DIRECTIONS
From the first line of the data through the line containing "(** The table", return each line exactly.

Dataset entries

(** A row of a stubbed table, laid out in the concatenation and with the
    stub column dropped again, is the row it came from; its key is the
    one it was compared on. *)
Lemma stub_row_out cols (ir ir' : Z * Row) :
  "LoC" ∈ cols → "Stub" ∈ cols → "Source File" ∈ cols → "Element" ∈ cols →
  (ir'.1 = ir.1
   ∧ ∃ b, le_cell 1 (cell "LoC" ir.2) = Ok b
          ∧ ir'.2 = <["Stub" := VBool b]> ir.2) →
  delete "Stub" (reindex cols ir'.2)
  = reindex (filter (λ c, c ≠ "Stub") cols) ir.2
  ∧ duplicate_key FILE_FUNCTION_STUB (filter (λ c, c ≠ "Stub") cols)
      (delete "Stub" (reindex cols ir'.2))
    = Some (key_of ["Source File"; "Element"; "Stub"] (reindex cols ir'.2)).
Proof.
  intros HL HS HF HE (_ & b & Hb & Hr). split.
  - apply map_eq. intros c. rewrite lookup_delete, !reindex_lookup.
    rewrite Hr, cell_insert.
    destruct (decide ("Stub" = c)) as [<-|Hne].
    + rewrite decide_False; [done|].
      rewrite list_elem_of_filter. naive_solver.
    + destruct (decide (c ∈ cols)) as [Hc|Hc].
      * rewrite decide_True; [done|]. by rewrite list_elem_of_filter.
      * rewrite decide_False; [done|].
        rewrite list_elem_of_filter. naive_solver.
  - unfold duplicate_key, key_of.
    rewrite decide_True by (rewrite !list_elem_of_filter; done).
    simpl. rewrite !cell_delete_ne, !cell_reindex by done.
    rewrite Hr, !cell_insert. simpl. by rewrite Hb.
Qed.

Lemma Forall2_fmap_eq {A B C} (P : A → B → Prop) (g : B → C) (h : A → C) l l' :
  Forall2 P l l' → (∀ x y, P x y → g y = h x) → g <$> l' = h <$> l.
Proof.
  intros HF Hgh. induction HF as [|x y l l' Hxy _ IH]; csimpl; [done|].
  by rewrite (Hgh _ _ Hxy), IH.
Qed.

Lemma empty_rows d : empty d = true → columns d ≠ [] → rows d = [].
Proof. unfold empty. intros [?|?]%bool_decide_eq_true; done. Qed.

Lemma contents_nil d : rows d = [] → contents d = [].
Proof. unfold contents. by intros ->. Qed.

(** The table [merge] returns, for every policy and every pair of tables
    but [ALL_BUT_DATE] on tables without a date column. *)
Lemma merge_result w df1 df2 p A B w' n :
  heap w !! df1 = Some A → heap w !! df2 = Some B →
  (p = ALL_BUT_DATE → has_date_column A ∨ has_date_column B) →
  merge df1 df2 p w = (w', Ok n) →
  ∃ R, heap w' !! n = Some R ∧ keeps_first p A B R ∧ no_duplicate_keys p R.
Proof.
  intros H1 H2 Hdate. destruct p.
  - (* FILE_FUNCTION *)
    rewrite (merge_FILE_FUNCTION _ _ _ _ _ H1 H2). unfold finish.
    destruct (drop_duplicates _ _) as [D|] eqn:HD; [|done].
    intros [= <- <-]. eexists. split; [apply lookup_new|].
    assert (∀ c, c ∈ concat_columns A B ↔
                 (c ∈ columns A ∨ c ∈ columns B)
                 ∧ (FILE_FUNCTION = FILE_FUNCTION_STUB → c ≠ "Stub")) as Hcols
      by (intros c; rewrite elem_of_concat_columns; naive_solver).
    destruct (drop_duplicates_inv _ _ _ HD) as [[He ->]|(Hne & Hsub & ->)].
    + apply keeps_first_keyless; [done| |].
      * by rewrite contents_reset_index, contents_pd_concat.
      * rewrite contents_reset_index. intros r Hr. simpl.
        apply bool_decide_eq_true in He as [He|He].
        -- apply contents_nil in He. rewrite He in Hr. by apply elem_of_nil in Hr.
        -- simpl in He. rewrite He. rewrite decide_False; [done|]. set_solver.
    + eapply (keeps_first_intro _ _ _ _ (rows (pd_concat A B))
                ["Source File"; "Element"] id); [done|done| | |].
      * apply (contents_keep_first_id ["Source File"; "Element"]).
      * apply contents_pd_concat.
      * intros x _. simpl. rewrite decide_True; [done|].
        split; apply Hsub; set_solver.
  - (* FILE_FUNCTION_STUB *)
    intros Hrun.
    destruct (merge_FILE_FUNCTION_STUB_inv _ _ _ _ _ _ _ H1 H2 Hrun)
      as (A' & B' & SA & SB).
    rewrite (merge_FILE_FUNCTION_STUB _ _ _ _ _ _ _ H1 H2 SA SB) in Hrun.
    unfold finish in Hrun.
    destruct (drop_duplicates _ _) as [D|] eqn:HD; [|done].
    destruct (drop_column "Stub" D) as [D'|] eqn:HD'; [|done].
    injection Hrun as <- <-. eexists. split; [apply lookup_new|].
    destruct (stubbed_rows _ _ SA) as (LA & CA & RA).
    destruct (stubbed_rows _ _ SB) as (LB & CB & RB).
    assert (∀ c, c ∈ concat_columns A' B'
                 ↔ c = "Stub" ∨ c ∈ columns A ∨ c ∈ columns B) as Hcols.
    { intros c. rewrite elem_of_concat_columns, CA, CB.
      repeat case_decide; set_solver. }
    assert ("LoC" ∈ concat_columns A' B') as HL by (apply Hcols; auto).
    assert ("Stub" ∈ concat_columns A' B') as HS by (apply Hcols; auto).
    assert (∀ c, c ∈ filter (λ c, c ≠ "Stub") (concat_columns A' B') ↔
                 (c ∈ columns A ∨ c ∈ columns B)
                 ∧ (FILE_FUNCTION_STUB = FILE_FUNCTION_STUB → c ≠ "Stub"))
      as Hout by (intros c; rewrite list_elem_of_filter, Hcols; naive_solver).
    destruct (drop_duplicates_inv _ _ _ HD) as [[He ->]|(Hne & Hsub & ->)];
      unfold drop_column in HD'; simpl in HD';
      rewrite decide_True in HD' by done; injection HD' as <-.
    + apply empty_rows in He; [|simpl; by intros Hnil; rewrite Hnil in HS;
                                 apply elem_of_nil in HS].
      simpl in He. apply fmap_nil_inv, app_eq_nil in He as [HA' HB'].
      rewrite HA' in RA. rewrite HB' in RB.
      apply Forall2_nil_inv_r in RA. apply Forall2_nil_inv_r in RB.
      apply keeps_first_keyless; [done| |].
      * rewrite contents_reset_index. unfold contents. simpl.
        by rewrite HA', HB', RA, RB.
      * rewrite contents_reset_index. unfold contents. simpl.
        rewrite HA', HB'. by intros r ?%elem_of_nil.
    + assert ("Source File" ∈ concat_columns A' B') as HF
        by (apply Hsub; set_solver).
      assert ("Element" ∈ concat_columns A' B') as HE
        by (apply Hsub; set_solver).
      eapply (keeps_first_intro _ _ _ _ (rows (pd_concat A' B'))
                ["Source File"; "Element"; "Stub"] (delete "Stub"));
        [done|done| | |].
      * rewrite contents_reset_index. unfold contents. simpl.
        by rewrite <- list_fmap_compose.
      * simpl. rewrite <- list_fmap_compose, fmap_app. unfold contents.
        rewrite <- !list_fmap_compose. f_equal.
        -- eapply Forall2_fmap_eq; [exact RA|]. intros ir ir' Hir. simpl.
           by apply stub_row_out.
        -- eapply Forall2_fmap_eq; [exact RB|]. intros ir ir' Hir. simpl.
           by apply stub_row_out.
      * intros x Hx. simpl in Hx.
        apply list_elem_of_fmap in Hx as (ir' & -> & Hir').
        assert (∃ ir, ir'.1 = ir.1
                      ∧ ∃ b, le_cell 1 (cell "LoC" ir.2) = Ok b
                             ∧ ir'.2 = <["Stub" := VBool b]> ir.2)
          as (ir & Hir).
        { apply elem_of_app in Hir' as [Hir'|Hir'];
            apply list_elem_of_lookup in Hir' as [i Hi].
          - destruct (Forall2_lookup_r _ _ _ _ _ RA Hi) as (ir & _ & Hir); eauto.
          - destruct (Forall2_lookup_r _ _ _ _ _ RB Hi) as (ir & _ & Hir); eauto. }
        destruct (stub_row_out (concat_columns A' B') ir ir' HL HS HF HE Hir)
          as [_ Hk].
        apply Hk.
  - (* ALL_BUT_DATE *)
    rewrite (merge_ALL_BUT_DATE _ _ _ _ _ H1 H2).
    destruct (date_label_Some A B (Hdate eq_refl)) as [c Hc]. rewrite Hc.
    unfold finish.
    destruct (drop_duplicates _ _) as [D|] eqn:HD; [|done].
    intros [= <- <-]. eexists. split; [apply lookup_new|].
    assert (∀ c, c ∈ concat_columns A B ↔
                 (c ∈ columns A ∨ c ∈ columns B)
                 ∧ (ALL_BUT_DATE = FILE_FUNCTION_STUB → c ≠ "Stub")) as Hcols
      by (intros c'; rewrite elem_of_concat_columns; naive_solver).
    destruct (drop_duplicates_inv _ _ _ HD) as [[He ->]|(Hne & Hsub & ->)].
    + apply empty_rows in He.
      * apply keeps_first_keyless; [done| |].
        -- by rewrite contents_reset_index, contents_pd_concat.
        -- rewrite contents_reset_index, (contents_nil _ He).
           by intros r ?%elem_of_nil.
      * simpl. intros Hnil. unfold date_label in Hc. rewrite Hnil in Hc.
        by repeat case_decide; set_solver.
    + eapply (keeps_first_intro _ _ _ _ (rows (pd_concat A B))
                (list_difference (concat_columns A B) [c]) id);
        [done|done| | |].
      * apply (contents_keep_first_id (list_difference (concat_columns A B) [c])).
      * apply contents_pd_concat.
      * intros x _. simpl. by rewrite Hc.
  - (* DONT_DROP_DUPLICATES *)
    rewrite (merge_DONT_DROP_DUPLICATES _ _ _ _ _ H1 H2). unfold finish.
    intros [= <- <-]. eexists. split; [apply lookup_new|].
    apply keeps_first_keyless; [| |done].
    + intros c. simpl. rewrite elem_of_concat_columns. naive_solver.
    + by rewrite contents_reset_index, contents_pd_concat.
Qed.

EXERCISE OUTPUT
(** A row of a stubbed table, laid out in the concatenation and with the
    stub column dropped again, is the row it came from; its key is the
    one it was compared on. *)
Lemma stub_row_out cols (ir ir' : Z * Row) :
  "LoC" ∈ cols → "Stub" ∈ cols → "Source File" ∈ cols → "Element" ∈ cols →
  (ir'.1 = ir.1
   ∧ ∃ b, le_cell 1 (cell "LoC" ir.2) = Ok b
          ∧ ir'.2 = <["Stub" := VBool b]> ir.2) →
  delete "Stub" (reindex cols ir'.2)
  = reindex (filter (λ c, c ≠ "Stub") cols) ir.2
  ∧ duplicate_key FILE_FUNCTION_STUB (filter (λ c, c ≠ "Stub") cols)
      (delete "Stub" (reindex cols ir'.2))
    = Some (key_of ["Source File"; "Element"; "Stub"] (reindex cols ir'.2)).
Proof.
  intros HL HS HF HE (_ & b & Hb & Hr). split.
  - apply map_eq. intros c. rewrite lookup_delete, !reindex_lookup.
    rewrite Hr, cell_insert.
    destruct (decide ("Stub" = c)) as [<-|Hne].
    + rewrite decide_False; [done|].
      rewrite list_elem_of_filter. naive_solver.
    + destruct (decide (c ∈ cols)) as [Hc|Hc].
      * rewrite decide_True; [done|]. by rewrite list_elem_of_filter.
      * rewrite decide_False; [done|].
        rewrite list_elem_of_filter. naive_solver.
  - unfold duplicate_key, key_of.
    rewrite decide_True by (rewrite !list_elem_of_filter; done).
    simpl. rewrite !cell_delete_ne, !cell_reindex by done.
    rewrite Hr, !cell_insert. simpl. by rewrite Hb.
Qed.

Lemma Forall2_fmap_eq {A B C} (P : A → B → Prop) (g : B → C) (h : A → C) l l' :
  Forall2 P l l' → (∀ x y, P x y → g y = h x) → g <$> l' = h <$> l.
Proof.
  intros HF Hgh. induction HF as [|x y l l' Hxy _ IH]; csimpl; [done|].
  by rewrite (Hgh _ _ Hxy), IH.
Qed.

Lemma empty_rows d : empty d = true → columns d ≠ [] → rows d = [].
Proof. unfold empty. intros [?|?]%bool_decide_eq_true; done. Qed.

Lemma contents_nil d : rows d = [] → contents d = [].
Proof. unfold contents. by intros ->. Qed.

(** The table [merge] returns, for every policy and every pair of tables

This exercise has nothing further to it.